Os dados disponibilizados pela Direcção Geral de Saúde (DGS) aos cientistas que têm analisado a evolução da covid-19 em Portugal, e que têm servido de base ao Governo e aos médicos para decidir como combater a pandemia, contêm erros graves e alguns até caricatos.
O alerta é dado por um grupo de 12 investigadores da Faculdade de Medicina da Universidade do Porto num estudo que foi publicado numa revista científica internacional.
Este estudo debruçou-se, em concreto, sobre uma outra investigação realizada em torno do “papel das pré-condições de saúde nas mortes por covid-19 em Portugal“, que teve como base os dados do Sistema Nacional de Vigilância Epidemiológica (SINAVE) recolhidos quanto aos primeiros 20.293 casos de infecção.

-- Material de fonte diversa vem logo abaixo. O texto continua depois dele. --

(** C8, amended: for a task present in the store and a position that is
    negative or greater than the number of the other tasks of the target
    status (hence also one greater than the number of all tasks of that
    status), [moveTaskToPosition] returns normally, changes no status and
    puts the task at the end of the list, right after the other tasks of
    the target status.  When the status of the task already is the target
    one, the task is then the last entry of the view of that status: with
    two other tasks of status [done] and position 999 it is the third;
    otherwise the view holds the other tasks only. *)
Theorem moveTaskToPosition_clamp taskId s position tasks i task :
  findTask taskId tasks = Some (i, task) →
  position < 0 ∨ Z.of_nat (length (getTasksByStatus s (delete i tasks))) < position →
  let statusTasks := getTasksByStatus s (delete i tasks) in
  let otherTasks := filter (λ t, status t ≠ s) (delete i tasks) in
  exec (OpMoveToPosition taskId s position) tasks
  = (Normal tt, otherTasks ++ statusTasks ++ [task]) ∧
  (status task = s →
   getTasksByStatus s (moveTaskToPosition taskId s position tasks)
   = statusTasks ++ [task]) ∧
  (status task ≠ s →
   getTasksByStatus s (moveTaskToPosition taskId s position tasks)
   = statusTasks).
Proof.
  intros Hfind Hout statusTasks otherTasks.
  pose proof (clampIndex_outside position (length statusTasks) Hout) as Hk.
  assert (Hmove : moveTaskToPosition taskId s position tasks
                  = otherTasks ++ statusTasks ++ [task]).
  { rewrite (moveTaskToPosition_found _ _ _ _ _ _ Hfind).
    cbn zeta. fold (getTasksByStatus s (delete i tasks)).
    fold statusTasks otherTasks. by rewrite Hk, take_ge, drop_all. }
  split_and!.
  - cbn [exec]. by rewrite Hmove.
  - intros Hs. rewrite (getTasksByStatus_moved _ _ _ _ _ _ Hfind Hs).
    cbn zeta. fold statusTasks. by rewrite Hk, take_ge, drop_all.
  - intros Hs. rewrite Hmove. unfold getTasksByStatus, statusTasks, otherTasks.
    rewrite !filter_app, filter_status_of_others.
    unfold getTasksByStatus. rewrite filter_status_of_status.
    rewrite (filter_cons_False _ task []) by done.
    cbn [app]. by rewrite app_nil_r.
Qed.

Aquela primeira pesquisa concluiu que a idade era o principal factor de risco para a morte por covid-19, enquanto que “comorbidades como as doenças cardíacas e renais, e as desordens neuro-musculares, tiveram muito menos peso no aumento das probabilidades de morte” e a “diabetes não foi significativamente associada com a mortalidade, o que é inesperado”, como vinca a investigação agora publicada no Journal of Clinical Medicine.
O estudo já tinha sido divulgado em Agosto, mas só foi publicado no final de Outubro, após ser alvo de revisão científica.
A análise que tem como primeira autora a investigadora Cristina Costa Santos, do Centro de Investigação em Tecnologias e Serviços de Saúde (CINTESIS) e do Departamento de Medicina da Comunidade da Universidade do Porto, conclui que “os dados extremamente altos para a idade e os baixos efeitos de algumas comorbidades estão, provavelmente, relacionados com a pobre qualidade da base de dados utilizada”.
Em declarações à TSF, Cristina Costa Santos explica que há casos de homens com covid-19 registados como “grávidos” e que há um doente com 134 anos. Além disso, 19 infectados terão sido registados como tendo tido a doença antes de o primeiro caso ter sido diagnosticado em Portugal, e, portanto, antes de se terem começado a registar os dados.
“Em Março, a base de dados tem mais casos e mais mortes do que estão nos boletins [diários da DGS] e não conseguimos justificar muito bem porquê, e em Junho, não temos mesmo nenhuma morte e de facto, se formos ver aos boletins, encontramos 155 mortos”, revela ainda a investigadora à TSF.
A DGS só disponibilizou aos investigadores a parte das informações do SINAVE, embora haja outros dados recolhidos pela entidade.
Mas Cristina Costa Santos repara que esta forma de actuar é “perigosa”, pois pode levar a “artigos científicos que tiram conclusões enviesadas” e que são “importantes para tomar decisões políticas e médicas de como vamos gerir a pandemia”.
Comorbidades podem ter maior impacto nas mortes
No estudo publicado no Journal of Clinical Medicine, os investigadores apontam que os dados da DGS disponibilizados aos cientistas têm “problemas importantes de qualidade“.
A título de exemplo, apontam algumas discrepâncias registadas após “uma actualização da base de dados, apresentando os mesmos casos mais os que testaram positivo para covid-19 em Maio e Junho e corrigindo alguma informação”.
“Na versão actualizada da base de dados, a proporção de pessoas sem comorbidades mudou massivamente, mesmo nos dados que já estavam disponíveis na primeira versão”, apontam os autores da pesquisa.
“Globalmente, na primeira versão da base de dados, 83% dos casos de covid-19 foram registados como “não tendo comorbidades” e não havia casos com informação em falta sobre se o paciente tinha ou não comorbidades, enquanto que na versão actualizada, apenas 32% dos casos foram registados como “não tendo comorbidades” e 46% dos casos tinham informação em falta sobre se o paciente tinha ou não comorbidades”, acrescentam.
Isto implica que na primeira versão da base de dados, os casos de covid-19 onde não havia informação sobre comorbidades “foram registados como não tendo comorbidades” e “isto pode explicar a inesperada alta taxa de probabilidade” de morte registada para as pessoas mais idosas “e o baixo impacto das comorbidades nas probabilidades de morte”, concluem os investigadores.
Pondo em causa “a confiabilidade” da informação, os autores da pesquisa reforçam os “perigos de modelar os factores de risco usando bases de dados de baixa qualidade”, considerando que é preciso melhorar a informação com a integração de “cientistas de dados treinados” no processo.